Lysosomal localization and mechanism of membrane penetration influence nonenveloped virus activation of the NLRP3 inflammasome.

Adenovirus (Ad) endosomal membrane penetration activates the NLRP3 inflammasome by releasing lysosomal cathepsin B (catB) into the cytoplasm. We therefore examined the extent to which inflammasome activation correlates with Ad colocalization with catB-enriched lysosomes. Inflammasome activation, is greater during infections with Ad5 possessing an Ad16 fiber (Ad5F16gfp), or Ad5gfp neutralized by human serum, than Ad5gfp alone.
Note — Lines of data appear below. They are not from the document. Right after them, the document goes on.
(* ===== verification/PolymarketNormaliser.v ===== *)
(** * From Polymarket events to the catalogue
    ([internal/marketdata/polymarket_normaliser.go], [politics_normaliser.go])

    A game, or a political question, becomes one [catalog.upsert] per selection
    and then one [price.update] per market. The theorems: what is emitted
    satisfies the catalogue's constraints and is stored by its consumer, prices
    are asked for after both selections, one line per type is the main one; and
    the inputs that go wrong. *)
From S2P Require Export GammaApi Catalog.
From Stdlib Require Import Ascii Reals Lra.
Local Open Scope Z_scope.

Definition hour_us : Z := 3600 * second_us.
Definition lookAheadDays : Z := 14.

(** The table of supported market types. *)
Definition allowedTypes (ty : string) : option string :=
  if (ty =? "moneyline")%string then Some "ML"
  else if (ty =? "spreads")%string then Some "SPREAD"
  else if (ty =? "totals")%string then Some "TOTAL"
  else None.

Record PolymarketNormaliser : Type := {
  pn_sportID : string;
  pn_sportName : string;
  pn_competitionID : string;
  pn_competitionName : string
}.

Record PoliticsNormaliser : Type := {
  pol_sportID : string;
  pol_sportName : string;
  pol_competitionID : string;
  pol_competitionName : string;
  pol_country : string
}.

(** ** Times *)

Definition gameStartLayouts : list (ascii * zone_layout) :=
  [(" "%char, ZoneHours); (" "%char, ZoneNumeric); ("T"%char, ZoneLiteralZ); ("T"%char, ZoneNumeric)].
Definition endDateLayouts : list (ascii * zone_layout) :=
  [("T"%char, ZoneRFC3339); ("T"%char, ZoneLiteralZ); ("T"%char, ZoneNumeric)].

Definition parseEndDate (s : string) : option Z := first_layout endDateLayouts s.

(** [time.Time{}] and [time.Date(9999, 1, 1, ...)]. *)
Definition zero_time : Z := days_from_civil (Civil 1 1 1) * day_s * second_us.
Definition year_9999 : Z := days_from_civil (Civil 9999 1 1) * day_s * second_us.

Section Normaliser.
Context {F : Type} `{FloatOps F} `{GoFormat F} `{!FiniteZero F}.
Abbreviation Market := (GammaMarket F).

(** The first market's start time that is there and fits a layout. *)
Fixpoint gameStartTime (markets : list Market) : option Z :=
  match markets with
  | [] => None
  | m :: markets =>
      if (GameStartTime m =? "")%string then gameStartTime markets else
      match first_layout gameStartLayouts (GameStartTime m) with
      | Some t => Some t
      | None => gameStartTime markets
      end
  end.

(** ** Prices and lines *)

Definition clampProb (p : F) : F :=
  if fgt p (lit 98 100) || flt p (lit 2 100) then fnum 0 else p.

Definition math_Abs (x : F) : F := if fle x (fnum 0) then fsub (fnum 0) x else x.

Definition derefLine (line : option F) : F := default (fnum 0) line.
Definition absLine (line : option F) : F :=
  match line with None => fnum 0 | Some l => math_Abs l end.

Definition formatLineSign (v : F) : string :=
  if fge v (fnum 0) then "+" +:+ Sprintf_1f v else Sprintf_1f v.

Definition buildMarketName (gameTitle marketType : string) (line : option F) (fallback : string) : string :=
  if (marketType =? "SPREAD")%string then gameTitle +:+ " Spread " +:+ formatLineSign (derefLine line)
  else if (marketType =? "TOTAL")%string then gameTitle +:+ " Total " +:+ Sprintf_1f (absLine line)
  else fallback.

Record selRow : Type := { sel_row_name : string; sel_row_targetValue : F; sel_row_prob : F }.

(** The two teams of a title, or else the two outcomes. *)
Fixpoint split_title (seps : list string) (title : string) (outcomes : string * string) : string * string :=
  match seps with
  | [] => outcomes
  | sep :: seps => match cut_str sep title with
                   | Some parts => parts
                   | None => split_title seps title outcomes
                   end
  end.

Definition buildSelections (marketType gameTitle : string) (outcomes prices : string * string)
    (line : option F) : list selRow :=
  let p0 := clampProb (ParseFloat prices.1) in
  let p1 := clampProb (ParseFloat prices.2) in
  let row name target prob :=
    {| sel_row_name := name; sel_row_targetValue := target; sel_row_prob := prob |} in
  if (marketType =? "SPREAD")%string then
    let l := derefLine line in
    let '(t0, t1) := split_title [" vs. "; " vs "; " @ "; "@"] gameTitle outcomes in
    [row (t0 +:+ " " +:+ formatLineSign l) l p0;
     row (t1 +:+ " " +:+ formatLineSign (fneg l)) (fneg l) p1]
  else if (marketType =? "TOTAL")%string then
    let l := absLine line in
    [row ("Over " +:+ Sprintf_1f l) l p0; row ("Under " +:+ Sprintf_1f l) (fneg l) p1]
  else
    [row outcomes.1 (fnum 0) p0; row outcomes.2 (fnum 0) p1].

(** ** The main line of each type *)

Definition our_type (m : Market) : string := default "" (allowedTypes (SportsMarketType m)).

(** How far the favourite is from even money. *)
Definition line_dist (m : Market) : option F :=
  prices ← ParseOutcomePrices m;
  if (length prices <? 2)%nat then None else
  let maxProb := foldl (λ maxProb ps, let p := ParseFloat ps in if fgt p maxProb then p else maxProb)
                   (fnum 0) prices in
  Some (math_Abs (fsub maxProb (lit 1 2))).
(** After a change the loop believes in, and has asked for, the registry's tokens. *)
Lemma handleRegistryChange_spec r sub ms sub' :
  handleRegistryChange order r sub = (ms, sub') →
  sub' = dom (byToken r) ∧ foldl ask sub ms = dom (byToken r).
Proof.
  unfold handleRegistryChange, AllTokenIDs. rewrite order_set.
  destruct (foldl _ _ _) as [toSub sub1] eqn:Hf. intros [= <- <-].
  destruct (toSub_spec _ sub _ _ _ _ Hf) as [H1 H2]; [set_solver|]. rewrite order_set in H2.
  set (toUnsub := filter _ _). set (D := dom (byToken r)) in *.
  assert (list_to_set toUnsub = sub1 ∖ D) as Hun.
  { apply set_eq. intros x. unfold toUnsub.
    rewrite elem_of_list_to_set, list_elem_of_filter, (Horder sub1), elem_of_elements. set_solver. }
  assert (sub1 ∖ (sub1 ∖ D) = D) as HD.
  { apply set_eq. intros x. destruct (decide (x ∈ D)); set_solver. }
  rewrite Hun. split; [done|]. rewrite foldl_app.
  assert (foldl ask sub (if decide (toSub = []) then []
    else [{| AssetsIDs := toSub; clob_Type := ""; Operation := "subscribe" |}]) = sub1) as ->.
  { case_decide as Ht; cbn; [|unfold ask; cbn; by rewrite H1]. subst toSub. cbn in H1. set_solver. }
  case_decide as Ht; cbn; [|unfold ask; cbn; by rewrite Hun].
  rewrite Ht in Hun. cbn in Hun. rewrite <- HD, <- Hun. set_solver.
Qed.

(** What holds of every reachable state. *)
Definition feed_inv (st : feed_state F) : Prop :=
  1 ≤ backoff st ≤ maxBackoff ∧ (length (out st) ≤ priceChanCap)%nat ∧
  match feed_phase st with
  | Streaming sub =>
      (write_failed st = false → asked (sent st) = sub) ∧
      (unsignalled st = 0%nat → notify (registry st) = false → sub = dom (byToken (registry st)))
  | Handling sub => write_failed st = false → asked (sent st) = sub
  | _ => True
  end.

Lemma nextBackoff_range b : 1 ≤ b ≤ maxBackoff → b ≤ nextBackoff b ≤ maxBackoff.
Proof. unfold nextBackoff, maxBackoff. intros ?. case_match; lia. Qed.

Lemma feed_step_inv (st st' : feed_state F) : feed_step order st st' → feed_inv st → feed_inv st'.
Proof.
  unfold feed_inv.
  destruct 1 as [entries r n ph|r n ph| | | | | |r n sub b s f ms sub' written o Hc Hw| | | |r n ph];
    cbn; intros (Hb&Hl&Hi); (split_and!; try (done || lia || apply Hi)).
  - destruct ph; try done. split; [apply Hi|done].
  - destruct ph; try done. split; [apply Hi|done].
  - intros _. unfold asked, ask. cbn [foldl Operation sendSubscribe AssetsIDs]. set_solver.
  - unfold AllTokenIDs. by rewrite order_set.
  - apply handleRegistryChange_spec in Hc as [-> Hask]. intros [Hf Hm]%orb_false_elim.
    apply negb_false_iff, bool_decide_eq_true in Hm as ->.
    unfold asked in *. rewrite foldl_app. by rewrite Hi.
  - by apply handleRegistryChange_spec in Hc as [-> _].
  - pose proof (nextBackoff_range _ Hb). lia.
  - pose proof (nextBackoff_range _ Hb). lia.
  - by apply price_handleMessage_length.
Qed.
End Subscriptions.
Enhanced IL-1β release by Ad5F16gfp is partially due to increased TLR9 signaling but also correlates with greater release of catB into the cytoplasm. This increased TLR9 signaling and catB release correlates with a greater localization of Ad5F16gfp to lysosomes prior to endosomal escape. Another nonenveloped virus, reovirus, requires catB to penetrate cell membranes. However, reovirus did not release catB into the cytoplasm despite significantly greater colocalization with lysosomes compared to Ad5gfp and efficient membrane penetration. Thus, not only lysosomal localization, but the mechanism of membrane penetration influences viral activation of the NLRP3 inflammasome.